Dessin signé de Cottard (orfèvre), Gioux (procureur du chapitre) et Bégon ( ?) (1656)
Plume encre noire, mine de plomb et lavis brun
Arch. dép. Puy-de-Dôme, fonds du chapitre cathédral de Clermont, 3 G 0 280 cote 18


Le dessin, réalisé à la plume et encre de chine avec des rehauts de lavis, est extrêmement soigné et précis. Une inscription « Le chef cy dessus désigné porte 22 pouces et demy pour les anges ne peuvent porter que 14 à 15 pouces à raison du poids de 65 à 80 marc » précise la taille et le poids du métal. De grande stature (près de 60 centimètres de haut), le reliquaire représente le buste de l’évêque revêtu de la mitre et d’une chasuble. Le socle, ici seulement ébauché à la mine de plomb, doit lui aussi être réalisé en ébène recouvert de quelques lames d’argent ; de part et d’autre, deux anges (dont un seul est représenté sur le dessin) supportent l’ensemble, dans une composition notablement plus riche que les bustes-reliquaires produits à la même époque.
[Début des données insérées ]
(* ===== verification/Clocked.v ===== *)
(** The clocks of the simulated components: [Clocked] of
    [sim/clocked_object.hh], which tracks the next clock edge, and the tree of
    clock domains of [sim/clock_domain.{hh,cc}], whose period can be changed
    while the simulation runs. *)

From S2P Require Import Prelude Bits.
Import Intmath.

Module Clocked.

(** [tick] is the next clock edge at the time of the last [update()], and
    [cycle] its number. *)
Record t := mk { tick : Z; cycle : Z }.

Definition create : t := mk 0 0.

(** [update()] at time [now] in a domain of period [period]. *)
Definition update (now period : Z) (c : t) : res t :=
  if now <=? tick c then Ok c
  else
    let c := mk (u64 (tick c + period)) (u64 (cycle c + 1)) in
    if now <=? tick c then Ok c
    else
      defined! (negb (period =? 0));
      let elapsedCycles := divCeil (u64 (now - tick c)) period in
      Ok (mk (u64 (tick c + u64 (elapsedCycles * period))) (u64 (cycle c + elapsedCycles))).

Definition resetClock (now period : Z) : res t :=
  defined! (negb (period =? 0));
  let elapsedCycles := divCeil now period in
  Ok (mk (u64 (elapsedCycles * period)) elapsedCycles).

Definition clockEdge (now period cycles : Z) (c : t) : res (Z * t) :=
  c ← update now period c;
  Ok (u64 (tick c + u64 (period * cycles)), c).

Definition curCycle (now period : Z) (c : t) : res (Z * t) :=
  c ← update now period c; Ok (cycle c, c).

Definition nextCycle (now period : Z) (c : t) : res (Z * t) := clockEdge now period 1 c.

Definition ticksToCycles (period ticks : Z) : res Z :=
  defined! (negb (period =? 0)); Ok (divCeil ticks period).

Definition cyclesToTicks (period cycles : Z) : Z := u64 (period * cycles).

(** ** Clock domains *)

(** A [DerivedClockDomain]: its divider, its period, the objects in it and the
    domains derived from it. *)
Inductive domain :=
  | Derived (clockDivider _clockPeriod : Z) (members : list t) (children : list domain).

Record SrcClockDomain := mkSrc {
  freqOpPoints : list Z;
  _perfLevel : Z;
  _clockPeriod : Z;
  members : list t;
  children : list domain;
}.

Fixpoint update_all (now period : Z) (l : list t) : res (list t) :=
  match l with
  | [] => Ok []
  | c :: l => c ← update now period c; l ← update_all now period l; Ok (c :: l)
  end.

(** [DerivedClockDomain::updateClockPeriod()], with the parent's new period. *)
Fixpoint updateClockPeriod (now parent : Z) (d : domain) : res domain :=
  match d with
  | Derived clockDivider period members children =>
      members ← update_all now period members;
      let period := u64 (parent * clockDivider) in
      children ← (fix update_children (l : list domain) : res (list domain) :=
                    match l with
                    | [] => Ok []
                    | d :: l => d ← updateClockPeriod now period d;
                                l ← update_children l; Ok (d :: l)
                    end) children;
      Ok (Derived clockDivider period members children)
  end.

Definition update_children (now period : Z) : list domain → res (list domain) :=
  fix go l :=
    match l with
    | [] => Ok []
    | d :: l => d ← updateClockPeriod now period d; l ← go l; Ok (d :: l)
    end.

(** [SrcClockDomain::clockPeriod(clock_period)]. *)
Definition set_clockPeriod (now clock_period : Z) (s : SrcClockDomain) : res SrcClockDomain :=
  fatal_unless! (negb (clock_period =? 0));
  members ← update_all now (_clockPeriod s) (members s);
  children ← update_children now clock_period (children s);
  Ok (mkSrc (freqOpPoints s) (_perfLevel s) clock_period members children).

Definition clkPeriodAtPerfLevel (s : SrcClockDomain) : res Z :=
  match freqOpPoints s !! Z.to_nat (_perfLevel s) with
  | Some p => Ok p
  | None => Fail UndefinedBehaviour
  end.

Definition validPerfLevel (s : SrcClockDomain) (perf_level : Z) : bool :=
  perf_level <? Z.of_nat (length (freqOpPoints s)).

(** [signalPerfLevelUpdate()]; the voltage domain is informed first. *)
Definition signalPerfLevelUpdate (now : Z) (s : SrcClockDomain) : res SrcClockDomain :=
  p ← clkPeriodAtPerfLevel s;
  set_clockPeriod now p s.

Definition set_perfLevel (now perf_level : Z) (s : SrcClockDomain) : res SrcClockDomain :=
  assert! (validPerfLevel s perf_level);
  if perf_level =? _perfLevel s then Ok s
  else signalPerfLevelUpdate now
         (mkSrc (freqOpPoints s) perf_level (_clockPeriod s) (members s) (children s)).

(** ** Clock edges *)

(** A clock never counts more cycles than ticks. *)
Definition wf (c : t) : Prop := 0 <= cycle c <= tick c.

(** The reference: the first edge that is not in the past, [k] cycles on. *)
Definition next_edge (now period : Z) (c c' : t) : Prop :=
  ∃ k, 0 <= k ∧ tick c' = tick c + k * period ∧ cycle c' = cycle c + k ∧ now <= tick c' ∧
    (0 < k → tick c' < now + period).

Lemma update_edge now period c :
  wf c → 0 < period → tick c < 2 ^ 64 → now + 2 * period < 2 ^ 64 →
  ∃ c', update now period c = Ok c' ∧ wf c' ∧ next_edge now period c c'.
Proof.
  intros [Hc Ht] Hp Ht64 Hn. unfold update.
  destruct (Z.leb_spec now (tick c)) as [H0|H0].
  { exists c. split; [done|]. split; [done|]. exists 0. split_and!; lia. }
  rewrite !(u64_small (_ + _)) by auto with width. cbn [tick cycle].
  destruct (Z.leb_spec now (tick c + period)) as [H1|H1].
  { eexists. split; [done|]. unfold wf, next_edge. simpl. split; [lia|]. exists 1. split_and!; lia. }
  replace (period =? 0) with false by lia. cbn [negb ensure]. rewrite res_bind_Ok.
  rewrite (u64_small (now - (tick c + period))) by auto with width.
  set (x := now - (tick c + period)).
  assert (divCeil x period = (x + period - 1) / period) as Hd.
  { unfold divCeil. rewrite u64_small; [done|]. unfold is_u64, x. lia. }
  pose proof (Z.div_mod (x + period - 1) period ltac:(lia)) as Hdm.
  pose proof (Z.mod_pos_bound (x + period - 1) period ltac:(lia)) as Hmb.
  set (k := (x + period - 1) / period) in *. set (r := (x + period - 1) mod period) in *.
  assert (0 <= k) as Hk by (apply Z.div_pos; unfold x; lia).
  assert (k <= k * period) by nia. unfold x in *. rewrite Hd.
  rewrite (u64_small (k * period)) by (unfold is_u64; nia).
  rewrite !u64_small by (unfold is_u64; nia).
  eexists. split; [done|]. unfold wf, next_edge. simpl. split; [nia|]. exists (k + 1). split_and!; nia.
Qed.

Lemma clockEdge_ok now period n c :
  wf c → 0 < period → tick c < now + period → 0 <= n → now + (n + 2) * period < 2 ^ 64 →
  ∃ e c', clockEdge now period n c = Ok (e, c') ∧
    now + n * period <= e < now + (n + 1) * period ∧ (e - tick c) mod period = 0 ∧
    wf c' ∧ now <= tick c' < now + period ∧ tick c' - tick c = (cycle c' - cycle c) * period.
Proof.
  intros Hwf Hp Ht Hn Hov. unfold clockEdge.
  destruct (update_edge now period c Hwf Hp) as (c' & -> & Hwf' & k & Hk & Htk & Hck & Hle & Hlt); [nia..|].
  rewrite res_bind_Ok. assert (tick c' < now + period) as Hlt' by (destruct (decide (0 < k)); [auto|nia]).
  destruct Hwf as [? ?], Hwf' as [? ?].
  rewrite (u64_small (period * n)) by (unfold is_u64; nia). rewrite u64_small by (unfold is_u64; nia).
  do 2 eexists. split; [done|]. split_and!; try (done || nia).
  replace (tick c' + period * n - tick c) with ((k + n) * period) by nia. by apply Z.mod_mul; lia.
Qed.

(** C40: on a clock whose last known edge is less than a period ahead,
    [clockEdge(n)] is the clock's edge in the period that starts [n] cycles from
    now: it is aligned with the edges before, and the clock is left in the same
    situation, with its cycle counter advanced as its edge. *)
Theorem clockEdge_spec now period n c :
  wf c → 0 < period → tick c < now + period → 0 <= n → now + (n + 2) * period < 2 ^ 64 →
  ∃ e c', clockEdge now period n c = Ok (e, c') ∧
    now + n * period <= e < now + (n + 1) * period ∧ (e - tick c) mod period = 0 ∧
    wf c' ∧ now <= tick c' < now + period ∧ tick c' - tick c = (cycle c' - cycle c) * period.
Proof. intros. by apply clockEdge_ok. Qed.

Lemma clockEdge_witness :
  ∃ e c', clockEdge 2345 1000 2 (mk 1000 1) = Ok (e, c') ∧ 4345 <= e < 5345.
Proof.
  destruct (clockEdge_spec 2345 1000 2 (mk 1000 1)) as (e & c' & H & Hb & _);
    [split; simpl; lia|lia|simpl; lia|lia|lia|]. exists e, c'. split; [exact H|exact Hb].
Defined.

(** After the frequency is raised, the next edge can be more than a (new) period
    ahead, against the comment of [clockEdge]. *)
Lemma clockEdge_after_speedup :
  update 1 1000 (mk 0 0) = Ok (mk 1000 1) ∧ clockEdge 1 100 0 (mk 1000 1) = Ok (1000, mk 1000 1).
Proof. done. Qed.

(** ** Changing the period *)

(** The clocks of a domain and those below it, each with its period. *)
Fixpoint clocks (d : domain) : list (Z * t) :=
  match d with
  | Derived _ period members children => (pair period <$> members) ++ concat (clocks <$> children)
  end.

Definition src_clocks (s : SrcClockDomain) : list (Z * t) :=
  (pair (_clockPeriod s) <$> members s) ++ concat (clocks <$> children s).

(** Every derived period is the parent's times the divider. *)
Inductive coherent (parent : Z) : domain → Prop :=
  | coherent_domain div ms ch :
      Forall (coherent (u64 (parent * div))) ch →
      coherent parent (Derived div (u64 (parent * div)) ms ch).

Lemma domain_nested_ind (P : domain → Prop) :
  (∀ div p ms ch, Forall P ch → P (Derived div p ms ch)) → ∀ d, P d.
Proof.
  intros H. fix IH 1. intros [div p ms ch]. apply H.
  induction ch as [|d ch IHch]; constructor; [apply IH|exact IHch].
Qed.

Definition clock_ok (now : Z) (x : Z * t) : Prop :=
  wf x.2 ∧ 0 < x.1 ∧ tick x.2 < 2 ^ 64 ∧ now + 2 * x.1 < 2 ^ 64.

(** The clock has been moved to its next edge, found with the old period. *)
Definition aligned (now : Z) (x y : Z * t) : Prop :=
  update now x.1 x.2 = Ok y.2 ∧ next_edge now x.1 x.2 y.2 ∧ wf y.2.

Lemma update_all_ok now p p' l :
  Forall (clock_ok now) (pair p <$> l) →
  ∃ l', update_all now p l = Ok l' ∧ Forall2 (aligned now) (pair p <$> l) (pair p' <$> l').
Proof.
  induction l as [|c l IH]; simpl; intros H.
  { exists []. split; [done|constructor]. }
  apply Forall_cons_1 in H as [(Hwf & Hp & Ht & Hn) Hl]. simpl in *.
  destruct (update_edge now p c) as (c' & Hu & Hwf' & He); [done..|]. rewrite Hu, res_bind_Ok.
  destruct (IH Hl) as (l' & -> & Hal). rewrite res_bind_Ok. eexists. split; [done|].
  by constructor.
Qed.

Lemma update_children_cons now p d ch :
  update_children now p (d :: ch) =
    (d ← updateClockPeriod now p d; l ← update_children now p ch; Ok (d :: l)).
Proof. done. Qed.

Lemma updateClockPeriod_eq now parent div p ms ch :
  updateClockPeriod now parent (Derived div p ms ch) =
    (ms ← update_all now p ms;
     ch ← update_children now (u64 (parent * div)) ch;
     Ok (Derived div (u64 (parent * div)) ms ch)).
Proof. done. Qed.

Definition domain_updated (now parent : Z) (d d' : domain) : Prop :=
  coherent parent d' ∧ Forall2 (aligned now) (clocks d) (clocks d').

Lemma update_children_ok now p ch :
  Forall (λ d, ∀ parent, Forall (clock_ok now) (clocks d) →
    ∃ d', updateClockPeriod now parent d = Ok d' ∧ domain_updated now parent d d') ch →
  Forall (clock_ok now) (concat (clocks <$> ch)) →
  ∃ ch', update_children now p ch = Ok ch' ∧ Forall (coherent p) ch' ∧
    Forall2 (aligned now) (concat (clocks <$> ch)) (concat (clocks <$> ch')).
Proof.
  induction 1 as [|d ch Hd _ IH]; intros Hok.
  { exists []. split; [done|]. split; [done|constructor]. }
  rewrite update_children_cons. apply Forall_app in Hok as [Hok1 Hok2]. destruct (Hd p Hok1) as (d' & -> & Hc & Ha). rewrite res_bind_Ok.
  destruct (IH Hok2) as (ch' & Hu & Hc' & Ha'). rewrite Hu, res_bind_Ok.
  eexists. split; [done|]. split; [by constructor|]. by apply Forall2_app.
Qed.

Lemma updateClockPeriod_ok now d parent :
  Forall (clock_ok now) (clocks d) →
  ∃ d', updateClockPeriod now parent d = Ok d' ∧ domain_updated now parent d d'.
Proof.
  revert d parent. apply (domain_nested_ind (λ d, ∀ parent, Forall (clock_ok now) (clocks d) →
    ∃ d', updateClockPeriod now parent d = Ok d' ∧ domain_updated now parent d d')).
  intros div p ms ch IH parent [Hms Hch]%Forall_app. rewrite updateClockPeriod_eq.
  destruct (update_all_ok now p (u64 (parent * div)) ms Hms) as (ms' & -> & Ha). rewrite res_bind_Ok.
  destruct (update_children_ok now (u64 (parent * div)) ch IH Hch) as (ch' & Hu & Hc & Ha').
  rewrite Hu, res_bind_Ok. eexists. split; [done|].
  split; [by constructor|]. by apply Forall2_app.
Qed.

(** Changing the period of a source clock domain while the simulation runs
    succeeds; afterwards each derived domain has its parent's period times its
    divider, and every clock of the tree has first been moved to the edge its old
    period gives, so that no edge that was due is lost or moved. *)
Theorem set_clockPeriod_spec now p s :
  0 < p → Forall (clock_ok now) (src_clocks s) →
  ∃ s', set_clockPeriod now p s = Ok s' ∧ _clockPeriod s' = p ∧
    Forall (coherent p) (children s') ∧ Forall2 (aligned now) (src_clocks s) (src_clocks s').
Proof.
  intros Hp [Hms Hch]%Forall_app. unfold set_clockPeriod.
  replace (p =? 0) with false by lia. cbn [negb ensure]. rewrite res_bind_Ok.
  destruct (update_all_ok now (_clockPeriod s) p (members s) Hms) as (ms' & -> & Ha). rewrite res_bind_Ok.
  destruct (update_children_ok now p (children s)) as (ch' & -> & Hc & Ha'); [|done|].
  { apply Forall_true. intros d parent. apply updateClockPeriod_ok. }
  rewrite res_bind_Ok. eexists. split; [done|]. split_and!; [done..|]. by apply Forall2_app.
Qed.

Definition demo_src : SrcClockDomain :=
  mkSrc [1000; 2000] 0 1000 [mk 0 0] [Derived 2 2000 [mk 4000 2] []].

Lemma set_clockPeriod_witness :
  ∃ s', set_clockPeriod 1500 3000 demo_src = Ok s' ∧
    src_clocks s' = [(3000, mk 2000 2); (6000, mk 4000 2)] ∧ Forall (coherent 3000) (children s').
Proof.
  destruct (set_clockPeriod_spec 1500 3000 demo_src) as (s' & H & _ & Hc & _).
  - lia.
  - repeat constructor; simpl; lia.
  - exists s'. split; [exact H|]. split; [|exact Hc]. vm_compute in H. injection H as <-. reflexivity.
Defined.

End Clocked.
Ce dessin, signé de l’orfèvre Cottard, du procureur du chapitre cathédral (Gioux) et, probablement du commanditaire Begon, constitue une sorte de « bon à tirer » qui vient arrêter les modalités de la commande passée à l’orfèvre.
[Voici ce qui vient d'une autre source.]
(** The second memory may not announce a range of the first. *)
Lemma recvRangeChange_witness :
  (∃ s, recvRangeChange 1 [AddrRange.plain 0x2000 0x2100] demo = Ok s ∧
     getAddrRanges s = Ok (tree (portMap s)).*1) ∧
  recvRangeChange 1 [AddrRange.plain 0x1080 0x2000] demo = Fail FatalFailure.
Proof.
  split.
  - destruct (recvRangeChange_spec 1 [AddrRange.plain 0x2000 0x2100] demo demo_decoder) as [Hok _].
    + vm_compute. split; congruence.
    + constructor; [split; [done|simpl; lia]|constructor].
    + destruct Hok as (s & Hs & Han).
      * split; [|exact I]. intros r Hr. vm_compute in Hr. apply list_elem_of_singleton in Hr as ->.
        intros (a & Ha & Ha'). apply AddrRange.contains_contiguous in Ha; [|done].
        apply AddrRange.contains_contiguous in Ha'; [|done]. simpl in *. lia.
      * exists s. split; [exact Hs|]. apply (an_ranges _ _ _ _ Han).
        rewrite (an_all _ _ _ _ Han). vm_compute. reflexivity.
  - destruct (recvRangeChange_spec 1 [AddrRange.plain 0x1080 0x2000] demo demo_decoder) as [_ Hbad].
    + vm_compute. split; congruence.
    + constructor; [split; [done|simpl; lia]|constructor].
    + apply Hbad. intros [Hsep _]. apply (Hsep (AddrRange.plain 0x1000 0x1100)).
      * vm_compute. left.
      * exists 0x1080. split; vm_compute; reflexivity.
Defined.

Definition demo_pkt (a : Z) : Packet.t := AbstractMemory.demo_pkt MemCmd.ReadReq a 1.

Lemma findPort_witness :
  (∃ s, findPort_pkt (demo_pkt 0x8010) demo = Ok (1, s)) ∧
  findPort_pkt (demo_pkt 0x10fc) demo = Fail FatalFailure.
Proof.
  split.
  - destruct (findPort_spec (demo_pkt 0x8010) 0x8010 8 demo demo_decoder) as [Hok _]; [reflexivity..|lia|lia|lia|].
    destruct (Hok (AddrRange.plain 0x8000 0x8100) 1) as (s & Hs & _); [|simpl; lia..|].
    + rewrite demo_tree. right. left.
    + exists s. exact Hs.
  - destruct (findPort_spec (demo_pkt 0x10fc) 0x10fc 8 demo demo_decoder) as [_ Hbad]; [reflexivity..|lia|lia|lia|].
    apply Hbad. intros r id. rewrite demo_tree.
    intros [[= -> ->]|[[= -> ->]|[]%elem_of_nil]%elem_of_cons]%elem_of_cons; simpl; lia.
Defined.

End XBar.
(* ===== verification/SimpleMem.v ===== *)
(** [SimpleMemory] of [mem/simple_mem.{hh,cc}]: the memory with a latency, a
    bandwidth limit and a queue of delayed responses. *)

From S2P Require Import Prelude AddrRange Host Request MemCmd Packet AbstractMem MemInterface.
Import Host.

Module SimpleMemory.
Import Packet(valid_addr, key, for_key, matchAddr_pkt_key, for_key_app, for_key_ne, for_key_insert).

(** [releaseEvent] and [dequeueEvent] hold the tick they are scheduled for;
    [draining] is [drainState() == DrainState::Draining]. *)
Record t := mk {
  mem : AbstractMemory.t;
  latency : Z;
  latency_var : Z;
  packetQueue : list (Packet.t * Z);
  isBusy : bool;
  retryReq : bool;
  retryResp : bool;
  releaseEvent : option Z;
  dequeueEvent : option Z;
  draining : bool;
}.

Definition set_mem (m : AbstractMemory.t) (s : t) : t :=
  mk m (latency s) (latency_var s) (packetQueue s) (isBusy s) (retryReq s) (retryResp s)
     (releaseEvent s) (dequeueEvent s) (draining s).

Definition create (m : AbstractMemory.t) (lat var : Z) : t :=
  mk m lat var [] false false false None None false.

(** [getLatency()]; [jitter] is the number drawn from [0, latency_var]. *)
Definition getLatency (jitter : Z) (s : t) : Z :=
  latency s + (if latency_var s =? 0 then 0 else jitter).

Definition recvAtomic (jitter : Z) (p : Packet.t) (s : t) (h : hmem)
    : res (Packet.t * t * hmem * Z) :=
  panic_unless! (negb (Packet.cacheResponding p));
  '(p, m, h) ← AbstractMemory.access p (mem s) h;
  let s := set_mem m s in
  Ok (p, s, h, getLatency jitter s).

Definition recvAtomicBackdoor (jitter : Z) (p : Packet.t) (s : t) (h : hmem)
    : res (Packet.t * t * hmem * Z * option ptr) :=
  '(p, s, h, lat) ← recvAtomic jitter p s h;
  Ok (p, s, h, lat, AbstractMemory.getBackdoor (mem s)).

(** The loop of [recvFunctional] over the queued responses. *)
Fixpoint check_queue (q : list (Packet.t * Z)) (p : Packet.t) (h : hmem) : res (Packet.t * hmem) :=
  match q with
  | [] => Ok (p, h)
  | (x, _) :: q =>
      '(done, p, h) ← Packet.trySatisfyFunctional_pkt h x p;
      if done : bool then Ok (p, h) else check_queue q p h
  end.

Definition recvFunctional (p : Packet.t) (s : t) (h : hmem) : res (Packet.t * hmem) :=
  '(p, h) ← AbstractMemory.functionalAccess p (mem s) h;
  check_queue (packetQueue s) p h.

(** The insertion of [recvTimingReq], on the reversed queue: from the back,
    past the entries that are due later and are for another address, but never
    past the first one.  (On an empty queue the code decrements [end()], which
    the circular list of the C++ library takes back to the same place.) *)
Fixpoint insert_rev (p : Packet.t) (when_to_send : Z) (rq : list (Packet.t * Z))
    : res (list (Packet.t * Z)) :=
  match rq with
  | [] => Ok [(p, when_to_send)]
  | [y] => Ok [(p, when_to_send); y]
  | y :: rest =>
      if when_to_send <? y.2 then
        same ← Packet.matchAddr_pkt p y.1;
        if same : bool then Ok ((p, when_to_send) :: rq)
        else rest ← insert_rev p when_to_send rest; Ok (y :: rest)
      else Ok ((p, when_to_send) :: rq)
  end.

Definition enqueue (p : Packet.t) (when_to_send : Z) (q : list (Packet.t * Z))
    : res (list (Packet.t * Z)) :=
  rq ← insert_rev p when_to_send (rev q); Ok (rev rq).

(** [schedule(event, when)] on one of the memory's events. *)
Definition schedule_at (now when : Z) (e : option Z) : res (option Z) :=
  assert! (now <=? when);
  assert! (bool_decide (e = None));
  Ok (Some when).

(** An idle response side schedules its event for [packetQueue.back()]. *)
Definition schedule_back (now : Z) (retry : bool) (e : option Z) (q : list (Packet.t * Z))
    : res (option Z) :=
  if negb retry && bool_decide (e = None) then
    match last q with
    | Some b => schedule_at now b.2 e
    | None => Fail UndefinedBehaviour
    end
  else Ok e.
La popularité de saint Bonnet n’épargne pas, dans la tourmente révolutionnaire, cette pièce insigne. À l’instar du monumental Arbre de Jessé de 1507 qui trônait au faîte de la nef, d’une grande partie de l’orfèvrerie du trésor et de très nombreuses cloches, le reliquaire rejoint la longue liste établie le 29 octobre 1792 en application du décret du 10 septembre précédent, où sont consignées les pièces métalliques destinées à la fonte ; le procès verbal (1 Q 558) mentionne « deux chefs de saints avec leur mitres pesant 88 marcs 2 onces », ce qui rapportera environ 21 kilogrammes de métal précieux à la République…  


Bibliographie

- Mgr Simon (Hippolyte) (dir.), Clermont. L’âme de l’Auvergne, coll. « La grâce d’une cathédrale », Strasbourg : La Nuée Bleue, 2014, 431 p.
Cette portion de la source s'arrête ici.